In place of the cyborg as a central metaphor, however, Longo et al decided to use robots.  The authors state that the choice assisted in “identifying a central set of questions… What does it mean to be human, what does it mean to be a machine, and what can machines tell us about being human” (99).  Again, these questions are mirrored by ODU’s course design.  The similarities continue in some of the responses students provided to a questionnaire sent several years later, claiming insight into the relationship between digital technologies and people, as well as the interconnected power relationships generated through interaction with technology.
            The creative responses solicited by the authors, however, begin to display differentiation to ODU’s course offering.  Students were asked to “construct and compose poems and other texts in response to visual images” and vice-versa (102-103).  These figures were produced in class by the students with relatively low-tech provisions, and the annotations were constructed on the spot during the same time.  It is these “brief reflections on the cyberselves they had constructed” (104) which most interests me, as they display a rough analogue (non-digital) process which I hope to find in my own research.  The authors point particularly to “Robyn’s gangly dancer (see Figure 2)” (104), which she annotated with a brief poem, as a response to the interplay between the human and the digital.  I am interested in this student’s response because she displays some of the qualities which I expect to find in the drafting process in the analogue area as far as attention to rhyme, rhythm, and word choice.

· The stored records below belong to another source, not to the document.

Lemma wait_edge a b : NoDup (map on_id nodes) -> edge (wait_graph nodes) a b <-> waits a b.
Proof.
  intros Hnd. unfold edge, waits, wait_graph. change (node_by_id nodes) with (index_by on_id nodes).
  setoid_rewrite lookup_fmap. split.
  - intros (ds & Hd & Hb). destruct (index_by on_id nodes !! a) as [n|] eqn:Hn; [|done].
    injection Hd as <-. destruct (index_some _ _ _ _ Hn) as [Hin Hk]. eauto.
  - intros (n & Hin & <- & Hb). exists (waits_on nodes n).
    by rewrite (index_unique on_id nodes n Hnd Hin).
Qed.

Lemma reject_cycles_ok order :
  NoDup (map on_id nodes) -> closed -> (forall x, x ∈ order <-> x ∈ map on_id nodes) ->
  reject_cycles nodes order = Ok tt <-> forall a, ~ tc waits a a.
Proof.
  intros Hnd Hc Ho. unfold reject_cycles.
  rewrite (any_cycle_ext _ (has_cycle_from (wait_graph nodes) (graph_fuel (wait_graph nodes)))).
  2: { intros d v w Hd. by apply visit_node_search, Ho. }
  assert (acyclic (wait_graph nodes) <-> forall a, ~ tc waits a a) as <-.
  { unfold acyclic. split; intros Ha a Ht; apply (Ha a); revert Ht; apply tc_congruence with (f := id);
      intros x y; by apply wait_edge. }
  pose proof (any_search (wait_graph nodes) order ∅ ltac:(set_solver)) as Hs.
  destruct (any_cycle _ order ∅ ∅) as [[[|] v] w].
  - destruct Hs as (x & Hx & Hn). split; [done|]. intros Ha. exfalso. apply Hn. intros b _. apply Ha.
  - split; [|done]. intros _. apply acyclic_nodes. intros x Hx. apply Hs, Ho.
    unfold wait_graph in Hx. rewrite lookup_fmap, fmap_is_Some in Hx. by apply index_is_some in Hx.
Qed.
End check.

(** The workflow plans that can run. *)
Record workflow_ok (p : WorkflowPlan) : Prop := {
  wo_files : fan_out_max_files p <> 0;
  wo_dispatches : max_in_flight_dispatches p <> 0;
  wo_distinct : NoDup (map on_id (wp_nodes p));
  wo_provided : Forall (provided (wp_nodes p)) (wp_nodes p);
  wo_acyclic : forall a, ~ tc (waits (wp_nodes p)) a a;
}.

Lemma validate_ok p order :
  (forall x, x ∈ order <-> x ∈ map on_id (wp_nodes p)) ->
  validate p order = Ok tt <-> workflow_ok p.
Proof.
  intros Ho. unfold validate.
  destruct (fan_out_max_files p =? 0) eqn:Hf; [split; [done|intros []; lia]|].
  destruct (max_in_flight_dispatches p =? 0) eqn:Hd; [split; [done|intros []; lia]|].
  destruct (duplicate_node (wp_nodes p) ∅) as [id|] eqn:Hdup.
  { split; [done|]. intros [_ _ Hnd _ _]. enough (duplicate_node (wp_nodes p) ∅ = None) by congruence.
    apply duplicate_node_none. split; [done|set_solver]. }
  apply duplicate_node_none in Hdup as [Hnd _].
  destruct (check_each (check_node (wp_nodes p)) (wp_nodes p)) as [[]|e] eqn:Hc; cbn.
  - apply check_each_ok in Hc. setoid_rewrite check_node_ok in Hc. rewrite reject_cycles_ok by done.
    split; [intros Ha; constructor; (done || lia)|by intros []].
  - split; [done|]. intros [_ _ _ Hp _]. enough (check_each (check_node (wp_nodes p)) (wp_nodes p) = Ok tt) by congruence.
    apply check_each_ok. by setoid_rewrite check_node_ok.
Qed.

(** C37: The check the executor makes before it runs a workflow accepts exactly the
    workflows that can run: positive limits, distinct node names, dependencies
    and selected groups that exist, and no node that waits for itself, however
    long the chain and whatever the order in which the search meets the nodes. *)
Theorem workflow_valid_iff p order :
  (forall x, x ∈ order <-> x ∈ map on_id (wp_nodes p)) ->
  validate p order = Ok tt <-> workflow_ok p.
Proof. apply validate_ok. Qed.

(** ** What the bridge makes *)

Definition planned (ns : list PlanNode) : list PlanNode := List.filter (has_status Planned) ns.
Definition node_workflow_id (n : PlanNode) : bytes := policy_workflow_node_id (pn_node_id n).
Arguments policy_workflow_node_id : simpl never.
Arguments node_workflow_id : simpl never.
Definition operation_of (k : PlanOperationKind) : OperationKind :=
  match execution_operation k with Ok o => o | Err _ => OpRemux end.

Lemma execution_operation_ok k : executable_kind k = true -> execution_operation k = Ok (operation_of k).
Proof. by destruct k. Qed.
Lemma workflow_id_inj a b : policy_workflow_node_id a = policy_workflow_node_id b -> a = b.
Proof. unfold policy_workflow_node_id. intros H. by simplify_list_eq. Qed.

(** The ids of the nodes submitted. *)
Definition submitted_ids (ids : gmap bytes bytes) (ns : list PlanNode) : gmap bytes bytes :=
  fold_left (fun m n => <[pn_node_id n := node_workflow_id n]> m) (planned ns) ids.

Definition summary_after (m : PolicyExecutionSummary) (ns : list PlanNode) (m' : PolicyExecutionSummary) : Prop :=
  ps_submitted_node_count m' = ps_submitted_node_count m + count (has_status Planned) ns
  /\ ps_skipped_no_op_count m' = ps_skipped_no_op_count m + count (has_status NoOp) ns
  /\ ps_blocked_count m' = ps_blocked_count m + count (has_status Blocked) ns.
(* ===== verification/Progress.v ===== *)
(** * The progress of files through a policy job

    [voom-store/src/repo/execution/workflow_progress.rs] and the file part of
    [workflow_summaries.rs]: the window that bounds how many files of a job are
    in flight, the cursor of each file over the phases, the outcome of each
    phase, where a run of a file starts and what it inherits. The tables are
    kept beside those of the execution core, whose jobs they refer to. *)

From S2P Require Import Prelude Json Vocab Operations Store Jobs Tickets Workers Leases ControlPlane.
From Stdlib Require Import ZArith Lia Bool.
From stdpp Require Import base gmap strings list sorting.

Open Scope Z_scope.

(** ** Vocabulary *)

Inductive FileProgressState : Type :=
  | ProgressPending | ProgressActive | ProgressTerminalizing | ProgressTerminal.
#[global] Instance FileProgressState_eq_dec : EqDecision FileProgressState.
Proof. solve_decision. Defined.
Definition FileProgressState_as_str (s : FileProgressState) : string :=
  match s with
  | ProgressPending => "pending" | ProgressActive => "active"
  | ProgressTerminalizing => "terminalizing" | ProgressTerminal => "terminal"
  end.
Definition FileProgressState_parse (s : string) : option FileProgressState :=
  assoc_str s [("pending", ProgressPending); ("active", ProgressActive);
               ("terminalizing", ProgressTerminalizing); ("terminal", ProgressTerminal)].
#[global] Instance FileProgressState_vocabulary : Vocabulary FileProgressState :=
  Build_Vocabulary FileProgressState FileProgressState_as_str FileProgressState_parse
    ltac:(solve_vocabulary) ltac:(solve_vocabulary).

Inductive FileAdmissionTier : Type := TierInterrupted | TierPending.
#[global] Instance FileAdmissionTier_eq_dec : EqDecision FileAdmissionTier.
Proof. solve_decision. Defined.
Definition FileAdmissionTier_as_i64 (t : FileAdmissionTier) : Z :=
  match t with TierInterrupted => 0 | TierPending => 1 end.
Definition FileAdmissionTier_parse (v : Z) : Res FileAdmissionTier :=
  if v =? 0 then Ok TierInterrupted else if v =? 1 then Ok TierPending else Err EDatabase.

Inductive PhaseOutcome : Type := PhaseCompleted | PartiallyCommitted | PhaseSkipped | PhaseBlocked.
#[global] Instance PhaseOutcome_eq_dec : EqDecision PhaseOutcome.
Proof. solve_decision. Defined.
Definition PhaseOutcome_as_str (o : PhaseOutcome) : string :=
  match o with
  | PhaseCompleted => "completed" | PartiallyCommitted => "partially-committed"
  | PhaseSkipped => "skipped" | PhaseBlocked => "blocked"
  end.
Definition PhaseOutcome_parse (s : string) : option PhaseOutcome :=
  assoc_str s [("completed", PhaseCompleted); ("partially-committed", PartiallyCommitted);
               ("skipped", PhaseSkipped); ("blocked", PhaseBlocked)].
#[global] Instance PhaseOutcome_vocabulary : Vocabulary PhaseOutcome :=
  Build_Vocabulary PhaseOutcome PhaseOutcome_as_str PhaseOutcome_parse
    ltac:(solve_vocabulary) ltac:(solve_vocabulary).

Inductive FilePhaseOutcome : Type := FileCommitted | FileVerified | FileSkipped | FileBlocked.
#[global] Instance FilePhaseOutcome_eq_dec : EqDecision FilePhaseOutcome.
Proof. solve_decision. Defined.
Definition FilePhaseOutcome_as_str (o : FilePhaseOutcome) : string :=
  match o with
  | FileCommitted => "committed" | FileVerified => "verified"
  | FileSkipped => "skipped" | FileBlocked => "blocked"
  end.
Definition FilePhaseOutcome_parse (s : string) : option FilePhaseOutcome :=
  assoc_str s [("committed", FileCommitted); ("verified", FileVerified);
               ("skipped", FileSkipped); ("blocked", FileBlocked)].
#[global] Instance FilePhaseOutcome_vocabulary : Vocabulary FilePhaseOutcome :=
  Build_Vocabulary FilePhaseOutcome FilePhaseOutcome_as_str FilePhaseOutcome_parse
    ltac:(solve_vocabulary) ltac:(solve_vocabulary).

(** ** Rows *)

Record WindowRow := { w_max_in_flight_files : Z; w_created_at : string }.
Record StartRow := { s_starting_file_version_id : Z; s_starting_phase_ordinal : Z }.
Record ProgressRow := {
  p_input_ordinal : Z; p_admission_tier : FileAdmissionTier; p_state : FileProgressState;
  p_next_phase_ordinal : Z; p_admitted_at : option string; p_terminal_at : option string;
}.
Record EntryRow := { e_media_snapshot_id : Z; e_gate_admitted : bool; e_created_at : string }.
Record FilePhaseRow := {
  f_id : Z; f_ticket_ids : list Z;
  f_produced_file_version_id : option Z; f_produced_file_location_id : option Z;
  f_artifact_handle_id : option Z; f_artifact_verification_id : option Z;
  f_reprobe_snapshot_id : option Z; f_outcome : FilePhaseOutcome; f_created_at : string;
}.

(** The tables of the coordinator, by primary key: a job; a job and a branch; a
    job, a phase and a branch. Of the tables they refer to beside the core,
    what the foreign keys and the lineage check read: versions with their
    asset, and the ids of snapshots, locations, handles and verifications. *)
Record WorkflowDb := MkWorkflowDb {
  core : Db;
  windows : gmap Z WindowRow;
  run_starts : gmap (Z * string) StartRow;
  run_history : gmap (Z * string * Z) FilePhaseOutcome;
  progress : gmap (Z * string) ProgressRow;
  phase_entries : gmap (Z * Z * string) EntryRow;
  file_phases : gmap (Z * Z * string) FilePhaseRow;
  version_assets : gmap Z Z;
  snapshot_ids : gset Z;
  file_location_ids : gset Z;
  handle_ids : gset Z;
  verification_ids : gset Z;
}.

Definition set_core (c : Db) (d : WorkflowDb) : WorkflowDb :=
  MkWorkflowDb c (windows d) (run_starts d) (run_history d) (progress d) (phase_entries d)
    (file_phases d) (version_assets d) (snapshot_ids d) (file_location_ids d) (handle_ids d)
    (verification_ids d).
Definition set_windows (m : gmap Z WindowRow) (d : WorkflowDb) : WorkflowDb :=
  MkWorkflowDb (core d) m (run_starts d) (run_history d) (progress d) (phase_entries d)
    (file_phases d) (version_assets d) (snapshot_ids d) (file_location_ids d) (handle_ids d)
    (verification_ids d).
Definition set_run_starts (m : gmap (Z * string) StartRow) (d : WorkflowDb) : WorkflowDb :=
  MkWorkflowDb (core d) (windows d) m (run_history d) (progress d) (phase_entries d)
    (file_phases d) (version_assets d) (snapshot_ids d) (file_location_ids d) (handle_ids d)
    (verification_ids d).
Definition set_run_history (m : gmap (Z * string * Z) FilePhaseOutcome) (d : WorkflowDb) : WorkflowDb :=
  MkWorkflowDb (core d) (windows d) (run_starts d) m (progress d) (phase_entries d)
    (file_phases d) (version_assets d) (snapshot_ids d) (file_location_ids d) (handle_ids d)
    (verification_ids d).
Definition set_progress (m : gmap (Z * string) ProgressRow) (d : WorkflowDb) : WorkflowDb :=
  MkWorkflowDb (core d) (windows d) (run_starts d) (run_history d) m (phase_entries d)
    (file_phases d) (version_assets d) (snapshot_ids d) (file_location_ids d) (handle_ids d)
    (verification_ids d).
Definition set_phase_entries (m : gmap (Z * Z * string) EntryRow) (d : WorkflowDb) : WorkflowDb :=
  MkWorkflowDb (core d) (windows d) (run_starts d) (run_history d) (progress d) m
    (file_phases d) (version_assets d) (snapshot_ids d) (file_location_ids d) (handle_ids d)
    (verification_ids d).
Definition set_file_phases (m : gmap (Z * Z * string) FilePhaseRow) (d : WorkflowDb) : WorkflowDb :=
  MkWorkflowDb (core d) (windows d) (run_starts d) (run_history d) (progress d) (phase_entries d)
    m (version_assets d) (snapshot_ids d) (file_location_ids d) (handle_ids d)
    (verification_ids d).

Abbreviation WM := (Tx WorkflowDb VoomError).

            The graduate students were also asked to “[take] several weeks to write an original poem” as well as construct a visual complement (105-06), and the authors spend several pages evaluating these constructions (106-110).  This section is also extremely relevant to the literature review of my study, however, because the students produced finely-honed examples, it may not be possible to relate these directly to the initial drafting process I am investigating.  This section may prove relevant in further investigations of the integration between the digital and the poetic realms.